Doch bei der Wahl ihrer Möglichkeiten haben sich die Stadtoberen wohl verschätzt. Beim Verbot des Neonazi-Umzugs argumentierten sie mit dem wahrscheinlichen Anlass der Veranstaltung. Das Prager Stadtgericht befand aber, dass der Magistrat nur das beurteilen darf, was tatsächlich angekündigt wurde - ob also die Demonstration gegen die Besetzung des Iraks erlaubt werden kann. Die Prager Stadträte erwägen nun, dieses Urteil anzufechten:
"Zuallererst kommt dabei eine Beschwerde bei der höchsten richterlichen Instanz in Frage", so Pressesprecher Jiri Wolf zu den Möglichkeiten des weiteren Vorgehens.
Äußerst aufgebracht über die Lage sind jüdische Organisationen. Der Vorsitzende der jüdischen Gemeinde in Prag, Frantisek Banyai, kündigte im Tschechischen Fernsehen an:
"Normalerweise würden wir wahrscheinlich nur in den Synagogen beten. Nun ist es aber nötig zu zeigen, dass wir mit dem Aufmarsch absolut nicht einverstanden sind."
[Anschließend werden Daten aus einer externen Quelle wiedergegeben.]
(* ===== verification/Subset.v ===== *)
(** * Subsets of indexes

    [src/oph_subset_library.c]: a text like [1:2:9,12,20:end] is read into five
    parallel arrays (type, start, end, stride, number of elements).  The arrays
    are pointers ([None] is null) to cells that may be uninitialised ([None]).
    The releases in [_oph_subset_free] reset the pointers; nothing else of it is
    observable. *)

From Stdlib Require Ascii.
From stdpp Require Import base gmap strings numbers pretty list.
From S2P Require Import Prelude CString.
Import (notations) Stdlib.Strings.Ascii.

Module Subset.
Open Scope Z_scope.

(** ** Data *)

Definition OPH_SUBSET_LIB_MAX_STRING_LENGTH : nat := 1024.
Definition OPH_SUBSET_LIB_OK : Z := 0.
Definition OPH_SUBSET_LIB_DATA_ERR : Z := 1.
Definition OPH_SUBSET_LIB_NULL_POINTER_ERR : Z := 2.
Definition OPH_SUBSET_LIB_SYSTEM_ERR : Z := 3.
Definition OPH_SUBSET_LIB_PARAM_SEPARATOR : string := ":".
Definition OPH_SUBSET_LIB_SUBSET_SEPARATOR : string := ",".
Definition OPH_SUBSET_LIB_PARAM_END : string := "end".

Inductive oph_subset_type : Type :=
| OPH_SUBSET_LIB_SINGLE
| OPH_SUBSET_LIB_INTERVAL
| OPH_SUBSET_LIB_STRIDE.

(** An array of [malloc]: a null pointer, or cells that may be uninitialised. *)
Definition array (A : Type) : Type := option (list (option A)).

Record oph_subset : Type := mk_oph_subset {
  type : array oph_subset_type;
  start : array Z;
  end_ : array Z;
  stride : array Z;
  count : array Z;
  total : Z;
  number : Z;
}.

Definition subset_eta (s : oph_subset) : oph_subset :=
  mk_oph_subset (type s) (start s) (end_ s) (stride s) (count s) (total s) (number s).
Definition set_type v s : oph_subset := ltac:(set_field subset_eta type v s).
Definition set_start v s : oph_subset := ltac:(set_field subset_eta start v s).
Definition set_end v s : oph_subset := ltac:(set_field subset_eta end_ v s).
Definition set_stride v s : oph_subset := ltac:(set_field subset_eta stride v s).
Definition set_count v s : oph_subset := ltac:(set_field subset_eta count v s).
Definition set_total v s : oph_subset := ltac:(set_field subset_eta total v s).
Definition set_number v s : oph_subset := ltac:(set_field subset_eta number v s).

(** ** Arrays *)

Definition alloc_array {A} (n : nat) : C (array A) :=
  ok ← malloc; mret (if ok : bool then Some (replicate n None) else None).

(** [a[i] = v] *)
Definition put {A} (a : array A) (i : nat) (v : option A) : C (array A) :=
  l ← deref a; assertC (bool_decide (i < length l)%nat);; mret (Some (<[i := v]> l)).

(** [a[i]] as a value to be copied, or to be computed with. *)
Definition fetch {A} (a : array A) (i : nat) : C (option A) := l ← deref a; deref (l !! i).
Definition value {A} (a : array A) (i : nat) : C A := v ← fetch a i; deref v.

(** ** Operations *)

Definition _oph_subset_free (s : oph_subset) : oph_subset :=
  mk_oph_subset None None None None None (total s) (number s).

(** [*subset = malloc(...)]: the fields of the new structure are indeterminate. *)
Definition oph_subset_init (subset : bool) : C Z :=
  if negb subset then mret OPH_SUBSET_LIB_NULL_POINTER_ERR
  else ok ← malloc; mret (if ok : bool then OPH_SUBSET_LIB_OK else OPH_SUBSET_LIB_SYSTEM_ERR).

(** The assignment of [subset->end[i]] the three cases of the switch share. *)
Definition read_end (max : Z) (i : nat) (result2 : string) (s : oph_subset) : C (Z * oph_subset) :=
  if strncasecmp0 result2 OPH_SUBSET_LIB_PARAM_END (String.length OPH_SUBSET_LIB_PARAM_END) then
    if negb (max =? 0) then
      e ← put (end_ s) i (Some max); mret (OPH_SUBSET_LIB_OK, set_end e s)
    else mret (OPH_SUBSET_LIB_DATA_ERR, s)
  else e ← put (end_ s) i (Some (strtol result2)); mret (OPH_SUBSET_LIB_OK, set_end e s).

(** The body of the loop over the parameters of a clause: [switch (number)]. *)
Definition param (max : Z) (i number : nat) (result2 : string) (s : oph_subset) : C (Z * oph_subset) :=
  match number with
  | 0%nat =>
      '(retval, s) ← read_end max i result2 s;
      e ← fetch (end_ s) i;
      st ← put (start s) i e;
      sr ← put (stride s) i (Some 1);
      ty ← put (type s) i (Some OPH_SUBSET_LIB_SINGLE);
      mret (retval, set_type ty (set_stride sr (set_start st s)))
  | 1%nat =>
      '(retval, s) ← read_end max i result2 s;
      ty ← put (type s) i (Some OPH_SUBSET_LIB_INTERVAL);
      mret (retval, set_type ty s)
  | 2%nat =>
      e ← fetch (end_ s) i;
      sr ← put (stride s) i (wrap_u64 <$> e);
      '(retval, s) ← read_end max i result2 (set_stride sr s);
      v ← value (stride s) i;
      if 1 <? v then ty ← put (type s) i (Some OPH_SUBSET_LIB_STRIDE); mret (retval, set_type ty s)
      else mret (retval, s)
  | _ => mret (OPH_SUBSET_LIB_DATA_ERR, s)
  end.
Am Mittwochmittag entschied die jüdische Gemeinde über die Form ihres Protestes gegen die Neonazis. Praktisch zeitgleich mit dem Aufmarsch der Rechtsradikalen soll am 10. November in der Altneusynagoge eine Versammlung zum Gedenken an die Pogromnacht im Jahr 1938 stattfinden. Um für die Sicherheit der Teilnehmer an dem Gedenkakt zu sorgen, ist die Jüdische Gemeinde laut Banyai sogar bereit, den Zug der Neonazis aufzuhalten. Genau dies hat auch bereits die Jüdische liberale Union angekündigt. Sie ruft Antifaschisten zu einer Gegendemonstration auf und wendet sich laut einem Pressekommunique dabei vor allem an junge Leute, Sportler und Soldaten.
Beobachter unken, dass in dieser Konstellation Straßenschlachten drohen - und das im ehemaligen jüdischen Viertel und ausgerechnet zum Gedenken an die Novemberpogrome der Nazis. Für den der Prager Magistrat stellt sich die Frage: Was tun, wenn die gerichtliche Beschwerde zu langsam vorankommt? Im diesem Fall, so heißt es, wolle man den Neonazi-Aufmarsch entweder kurz vor Beginn ein drittes Mal verbieten. Und als äußerstes Mittel sei die Polizei bereit, bei jeglichem Anzeichen verbotener antisemitischer, rassistischer oder ähnlicher Äußerungen die Veranstaltung aufzulösen.